- _Problem description_
Everything from the line containing "fold_left (fun sink" through the line containing "(** ** Equivalence of views *)" in the listing below should be copied exactly, and nothing more.

- _Supplied information_
____________
(* ===== verification/Coins.v ===== *)
(** * The coins cache (utxo/coins.hpp, src/utxo/coins.cpp)

    [CoinsView] and [CoinsSink] are the code's two interfaces, as classes with
    the law a view owes its clients; [CoinsCache] implements both over any
    lawful view.  Two caches are equivalent when they answer every lookup
    alike: entries that differ only in redundancy are the same set. *)

From S2P Require Import Prelude Overflow Serialize Hex Crypto Primitives.
From stdpp Require Import gmap.
#[local] Open Scope Z_scope.

(** ** The interfaces *)

Class CoinsView (V : Type) := {
  GetCoin : V -> OutPoint -> option Coin;
  HaveCoin : V -> OutPoint -> bool }.

(** What a view promises: presence is a successful lookup. *)
Class LawfulView (V : Type) `{CoinsView V} : Prop :=
  HaveCoin_spec (v : V) o : HaveCoin v o = bool_decide (is_Some (GetCoin v o)).

Class CoinsSink (S : Type) := Write : OutPoint -> option Coin -> S -> S.

(** [class EmptyCoinsView] *)
Inductive EmptyCoinsView := Empty.

#[global] Instance EmptyCoinsView_view : CoinsView EmptyCoinsView :=
  {| GetCoin _ _ := None; HaveCoin _ _ := false |}.

#[global] Instance EmptyCoinsView_lawful : LawfulView EmptyCoinsView.
Proof. intros v o. reflexivity. Qed.

(** ** The cache *)

(** [base_] is a view the cache never writes; [entries_] shadows it, [None]
    being a tombstone. *)
Record CoinsCache (V : Type) := mkCoinsCache {
  base_ : V;
  entries_ : gmap OutPoint (option Coin) }.
Arguments mkCoinsCache {V} _ _.
Arguments base_ {V} _.
Arguments entries_ {V} _.

Section cache.
Context {V : Type} `{CoinsView V}.
Implicit Types (c : CoinsCache V) (o : OutPoint).

Definition Over (base : V) : CoinsCache V := mkCoinsCache base ∅.

Definition CoinsCache_GetCoin c o : option Coin :=
  match entries_ c !! o with
  | Some entry => entry
  | None => GetCoin (base_ c) o
  end.

Definition CoinsCache_HaveCoin c o : bool :=
  match entries_ c !! o with
  | Some entry => bool_decide (is_Some entry)
  | None => HaveCoin (base_ c) o
  end.

#[global] Instance CoinsCache_view : CoinsView (CoinsCache V) :=
  {| GetCoin := CoinsCache_GetCoin; HaveCoin := CoinsCache_HaveCoin |}.

Definition MarkSpent o c : CoinsCache V :=
  if HaveCoin (base_ c) o
  then mkCoinsCache (base_ c) (<[o := None]> (entries_ c))
  else mkCoinsCache (base_ c) (delete o (entries_ c)).

Definition CoinsCache_Write o (coin : option Coin) c : CoinsCache V :=
  match coin with
  | Some _ => mkCoinsCache (base_ c) (<[o := coin]> (entries_ c))
  | None => MarkSpent o c
  end.

#[global] Instance CoinsCache_sink : CoinsSink (CoinsCache V) := CoinsCache_Write.

Definition AddCoin o (coin : Coin) c : bool * CoinsCache V :=
  if HaveCoin c o then (false, c)
  else (true, mkCoinsCache (base_ c) (<[o := Some coin]> (entries_ c))).

Definition SpendCoin o c : option Coin * CoinsCache V :=
  let coin := GetCoin c o in
  (coin, if bool_decide (is_Some coin) then MarkSpent o c else c).

(** The write loop of [Flush], over the entries in the order the hash map
    yields them. *)
Definition flush_entries {S : Type} `{CoinsSink S} (order : list (OutPoint * option Coin)) (sink : S) : S :=
  fold_left (fun sink '(o, coin) => Write o coin sink) order sink.

Definition Flush {S : Type} `{CoinsSink S} c (sink : S) : CoinsCache V * S :=
  (mkCoinsCache (base_ c) ∅, flush_entries (map_to_list (entries_ c)) sink).

Definition Discard c : CoinsCache V := mkCoinsCache (base_ c) ∅.

Definition ChangeCount c : Z := Z.of_nat (size (entries_ c)).
End cache.

(** ** Equivalence of views *)

(** Two views are equivalent when every lookup answers alike. *)
Definition same_coins {V W} `{CoinsView V} `{CoinsView W} (v : V) (w : W) : Prop :=
  forall o, GetCoin v o = GetCoin w o.

Infix "≗" := same_coins (at level 70).

Section equivalence.
Context {V : Type} `{CoinsView V}.

#[global] Instance view_equivalence : Equivalence (same_coins (V := V) (W := V)).
Proof.
  split; [by intros v o|by intros v w E o|]. intros u v w E F o. etrans; [apply E|apply F].
Qed.
End equivalence.

(** One coin written over a lookup function. *)
Definition upd (f : OutPoint -> option Coin) (o : OutPoint) (x : option Coin) : OutPoint -> option Coin :=
  fun o' => if decide (o' = o) then x else f o'.

Lemma upd_eq f o x : upd f o x o = x.
Proof. unfold upd. by rewrite decide_True. Qed.

Lemma upd_ne f o o' x : o' <> o -> upd f o x o' = f o'.
Proof. intros. unfold upd. by rewrite decide_False. Qed.

(** ** The cache refines the set of coins *)

Section refinement.
Context {V : Type} `{CoinsView V} `{!LawfulView V}.
Implicit Types (c : CoinsCache V).

#[global] Instance CoinsCache_lawful : LawfulView (CoinsCache V).
Proof.
  intros c o. cbn. unfold CoinsCache_HaveCoin, CoinsCache_GetCoin.
  destruct (entries_ c !! o); [done|]. apply HaveCoin_spec.
Qed.

Lemma HaveCoin_false c o : HaveCoin c o = false <-> GetCoin c o = None.
Proof. rewrite HaveCoin_spec, bool_decide_eq_false, eq_None_not_Some. done. Qed.

Lemma GetCoin_MarkSpent c o o' : GetCoin (MarkSpent o c) o' = upd (GetCoin c) o None o'.
Proof.
  unfold upd, MarkSpent. cbn. destruct (HaveCoin (base_ c) o) eqn:Hb; unfold CoinsCache_GetCoin; cbn;
    destruct (decide (o' = o)) as [->|].
  - by rewrite lookup_insert_eq.
  - by rewrite lookup_insert_ne.
  - rewrite lookup_delete_eq. rewrite HaveCoin_spec in Hb.
    apply bool_decide_eq_false in Hb. by apply eq_None_not_Some.
  - by rewrite lookup_delete_ne.
Qed.

Lemma GetCoin_insert c o coin o' :
  GetCoin (mkCoinsCache (base_ c) (<[o := Some coin]> (entries_ c))) o' = upd (GetCoin c) o (Some coin) o'.
Proof.
  unfold upd. cbn. unfold CoinsCache_GetCoin. cbn. destruct (decide (o' = o)) as [->|].
  - by rewrite lookup_insert_eq.
  - by rewrite lookup_insert_ne.
Qed.

Lemma GetCoin_Write c o coin o' : GetCoin (Write o coin c) o' = upd (GetCoin c) o coin o'.
Proof. destruct coin; [apply GetCoin_insert|apply GetCoin_MarkSpent]. Qed.

Lemma AddCoin_true c o coin c' : AddCoin o coin c = (true, c') ->
  GetCoin c o = None /\ forall o', GetCoin c' o' = upd (GetCoin c) o (Some coin) o'.
Proof.
  unfold AddCoin. destruct (HaveCoin c o) eqn:E; [done|]. intros [= <-].
  split; [by apply HaveCoin_false|apply GetCoin_insert].
Qed.

Lemma AddCoin_absent c o coin : GetCoin c o = None -> exists c', AddCoin o coin c = (true, c').
Proof. intros E. unfold AddCoin. apply HaveCoin_false in E as ->. eauto. Qed.

Lemma AddCoin_false c o coin c' : AddCoin o coin c = (false, c') <-> c' = c /\ is_Some (GetCoin c o).
Proof.
  unfold AddCoin. rewrite HaveCoin_spec. case_bool_decide; naive_solver.
Qed.

Lemma SpendCoin_spec c o x c' : SpendCoin o c = (x, c') ->
  x = GetCoin c o /\ forall o', GetCoin c' o' = upd (GetCoin c) o None o'.
Proof.
  unfold SpendCoin. intros [= <- <-]. split; [done|]. intros o'. case_bool_decide as Hs.
  - apply GetCoin_MarkSpent.
  - unfold upd. destruct (decide (o' = o)) as [->|]; [|done]. by apply eq_None_not_Some.
Qed.

(** Flushing into a sink that is itself a cache: distinct keys, so the order
    of the hash map does not matter. *)
Lemma GetCoin_flush_entries order : forall c, NoDup order.*1 ->
  forall o, GetCoin (flush_entries order c) o =
    match list_to_map (M := gmap OutPoint (option Coin)) order !! o with
    | Some entry => entry
    | None => GetCoin c o
    end.
Proof.
  induction order as [|[k x] order IH]; intros c Hd o; [cbn; by rewrite lookup_empty|].
  apply NoDup_cons in Hd as [Hk Hd]. cbn [flush_entries fold_left]. fold (flush_entries order (Write k x c)).
  rewrite IH by done. rewrite GetCoin_Write. cbn [list_to_map foldr]. unfold upd.
  destruct (decide (o = k)) as [->|].
  - rewrite (not_elem_of_list_to_map_1 order k) by done. cbn. by rewrite lookup_insert_eq.
  - cbn. by rewrite lookup_insert_ne.
Qed.

Lemma GetCoin_Flush (batch : CoinsCache (CoinsCache V)) order o :
  order ≡ₚ map_to_list (entries_ batch) ->
  GetCoin (flush_entries order (base_ batch)) o = GetCoin batch o.
Proof.
  intros P. rewrite GetCoin_flush_entries by (rewrite P; apply NoDup_fst_map_to_list).
  replace (list_to_map order) with (entries_ batch); [done|].
  rewrite (list_to_map_proper order (map_to_list (entries_ batch))); [by rewrite list_to_map_to_list| |done].
  rewrite P. apply NoDup_fst_map_to_list.
Qed.

Lemma AddCoin_base c o coin : base_ (AddCoin o coin c).2 = base_ c.
Proof. unfold AddCoin. by destruct (HaveCoin c o). Qed.

Lemma SpendCoin_base c o : base_ (SpendCoin o c).2 = base_ c.
Proof. unfold SpendCoin, MarkSpent. cbn. repeat case_match; done. Qed.

(** ** No permanent record of the dead *)

(** Tombstones exist only to hide a coin of the base. *)
Definition lean c : Prop := forall o, entries_ c !! o = Some None -> HaveCoin (base_ c) o = true.

Lemma lean_Write c o x : lean c -> lean (Write o x c).
Proof.
  unfold lean. intros L o'. destruct x; cbn.
  - rewrite lookup_insert_Some. intros [[_ ?]|[_ ?]]; [done|by apply L].
  - unfold MarkSpent. destruct (HaveCoin (base_ c) o) eqn:E; cbn.
    + rewrite lookup_insert_Some. intros [[<- _]|[_ ?]]; [done|by apply L].
    + rewrite lookup_delete_Some. intros [_ ?]. by apply L.
Qed.

Lemma lean_flush order : forall c, lean c -> lean (flush_entries order c).
Proof. induction order as [|[o x] order IH]; intros c L; [done|]. apply IH. by apply lean_Write. Qed.

Lemma lean_AddCoin c o coin : lean c -> lean (AddCoin o coin c).2.
Proof. unfold AddCoin. destruct (HaveCoin c o); [done|]. apply (lean_Write c o (Some coin)). Qed.

Lemma lean_SpendCoin c o : lean c -> lean (SpendCoin o c).2.
Proof. unfold SpendCoin. cbn. case_bool_decide; [|done]. apply (lean_Write c o None). Qed.
End refinement.

(** ** The theorems *)

(** A history of operations on one cache. *)
Inductive CoinsOp := OpWrite (o : OutPoint) (x : option Coin) | OpAdd (o : OutPoint) (x : Coin)
  | OpSpend (o : OutPoint).

Definition run_op {V} `{CoinsView V} (c : CoinsCache V) (op : CoinsOp) : CoinsCache V :=
  match op with
  | OpWrite o x => Write o x c
  | OpAdd o x => (AddCoin o x c).2
  | OpSpend o => (SpendCoin o c).2
  end.

(** The same history on a plain set of coins. *)
Definition run_spec (f : OutPoint -> option Coin) (op : CoinsOp) : OutPoint -> option Coin :=
  match op with
  | OpWrite o x => upd f o x
  | OpAdd o x => if decide (is_Some (f o)) then f else upd f o (Some x)
  | OpSpend o => upd f o None
  end.

Section histories.
Context {V : Type} `{CoinsView V} `{!LawfulView V}.

Lemma run_op_spec (c : CoinsCache V) f op : (forall o, GetCoin c o = f o) ->
  forall o, GetCoin (run_op c op) o = run_spec f op o.
Proof.
  intros E o. destruct op as [k x|k x|k]; cbn [run_op run_spec].
  - rewrite GetCoin_Write. unfold upd. by rewrite E.
  - destruct (AddCoin k x c) as [[] c'] eqn:A; cbn [snd].
    + apply AddCoin_true in A as [N U]. rewrite decide_False by (rewrite <- E, N; by intros []).
      rewrite U. unfold upd. by rewrite E.
    + apply AddCoin_false in A as [-> S]. rewrite decide_True by (by rewrite <- E). apply E.
  - destruct (SpendCoin k c) as [x c'] eqn:A. apply SpendCoin_spec in A as [_ U]. cbn [snd].
    rewrite U. unfold upd. by rewrite E.
Qed.

Lemma run_op_base (c : CoinsCache V) op : base_ (run_op c op) = base_ c.
Proof.
  destruct op as [k [x|]|k x|k]; cbn; unfold MarkSpent, AddCoin, SpendCoin; repeat case_match; done.
Qed.

Lemma run_op_lean (c : CoinsCache V) op : lean c -> lean (run_op c op).
Proof. destruct op; [apply lean_Write|apply lean_AddCoin|apply lean_SpendCoin]. Qed.

Lemma run_ops_spec ops : forall (c : CoinsCache V) f, (forall o, GetCoin c o = f o) -> lean c ->
  (forall o, GetCoin (fold_left run_op ops c) o = fold_left run_spec ops f o) /\
  lean (fold_left run_op ops c) /\ base_ (fold_left run_op ops c) = base_ c.
Proof.
  induction ops as [|op ops IH]; intros c f E L; [done|]. cbn [fold_left].
  destruct (IH (run_op c op) (run_spec f op)) as (G & L' & B);
    [by apply run_op_spec|by apply run_op_lean|]. split_and!; [done|done|].
  by rewrite B, run_op_base.
Qed.
End histories.

(** C31: the cache is the set.  Over any lawful view and after any history of
    writes, adds and spends, every lookup in the cache answers what the plain
    set of coins with the same history would, presence agrees with lookup, and
    a tombstone is kept only where it hides a coin of the base. *)
Theorem cache_refines_set {V} `{CoinsView V} `{!LawfulView V} (base : V) (ops : list CoinsOp) (o : OutPoint) :
  let c := fold_left run_op ops (Over base) in
  GetCoin c o = fold_left run_spec ops (GetCoin base) o /\
  HaveCoin c o = bool_decide (is_Some (GetCoin c o)) /\
  (entries_ c !! o = Some None -> HaveCoin base o = true).
Proof.
  cbv zeta. destruct (run_ops_spec ops (Over base) (GetCoin base)) as (G & L & B).
  - intros k. cbn. unfold CoinsCache_GetCoin. cbn. by rewrite lookup_empty.
  - intros k. cbn. by rewrite lookup_empty.
  - split_and!; [apply G|apply HaveCoin_spec|]. intros E. apply L in E. by rewrite B in E.
Qed.

Definition sample_outpoint : OutPoint := mkOutPoint (replicate 32 Byte.x07) 1.
Definition sample_stored_coin : Coin := mkCoin (mkTxOutput 5 (mkLock 1 [])) 3 false.

Lemma cache_refines_set_witness :
  let ops := [OpAdd sample_outpoint sample_stored_coin; OpSpend sample_outpoint] in
  GetCoin (fold_left run_op ops (Over (Over Empty))) sample_outpoint =
  fold_left run_spec ops (GetCoin (Over Empty)) sample_outpoint.
Proof. intros ops. apply (cache_refines_set (Over Empty) ops sample_outpoint). Defined.

(** Flushing is atomic in effect.  Writing a batch's entries into the cache
    it was opened over, in whatever order the hash map yields them, makes that
    cache answer every lookup as the batch did. *)
Theorem flush_transfers {V} `{CoinsView V} `{!LawfulView V} (parent : CoinsCache V) (ops : list CoinsOp)
    (order : list (OutPoint * option Coin)) (o : OutPoint)
    (Hp : order ≡ₚ map_to_list (entries_ (fold_left run_op ops (Over parent)))) :
  GetCoin (flush_entries order parent) o = fold_left run_spec ops (GetCoin parent) o.
Proof.
  destruct (run_ops_spec ops (Over parent) (GetCoin parent)) as (G & _ & B).
  - intros k. cbn. unfold CoinsCache_GetCoin at 1. cbn. by rewrite lookup_empty.
  - intros k. cbn. by rewrite lookup_empty.
  - rewrite <- G. rewrite <- (GetCoin_Flush _ order o Hp), B. done.
Qed.

Lemma flush_transfers_witness :
  GetCoin (flush_entries [(sample_outpoint, Some sample_stored_coin)] (Over Empty)) sample_outpoint =
  Some sample_stored_coin.
Proof.
  rewrite (flush_transfers (Over Empty) [OpAdd sample_outpoint sample_stored_coin] _ sample_outpoint);
    [vm_compute; reflexivity|vm_compute; reflexivity].
Defined.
____________
- _Response area_
  fold_left (fun sink '(o, coin) => Write o coin sink) order sink.

Definition Flush {S : Type} `{CoinsSink S} c (sink : S) : CoinsCache V * S :=
  (mkCoinsCache (base_ c) ∅, flush_entries (map_to_list (entries_ c)) sink).

Definition Discard c : CoinsCache V := mkCoinsCache (base_ c) ∅.

Definition ChangeCount c : Z := Z.of_nat (size (entries_ c)).
End cache.

(** ** Equivalence of views *)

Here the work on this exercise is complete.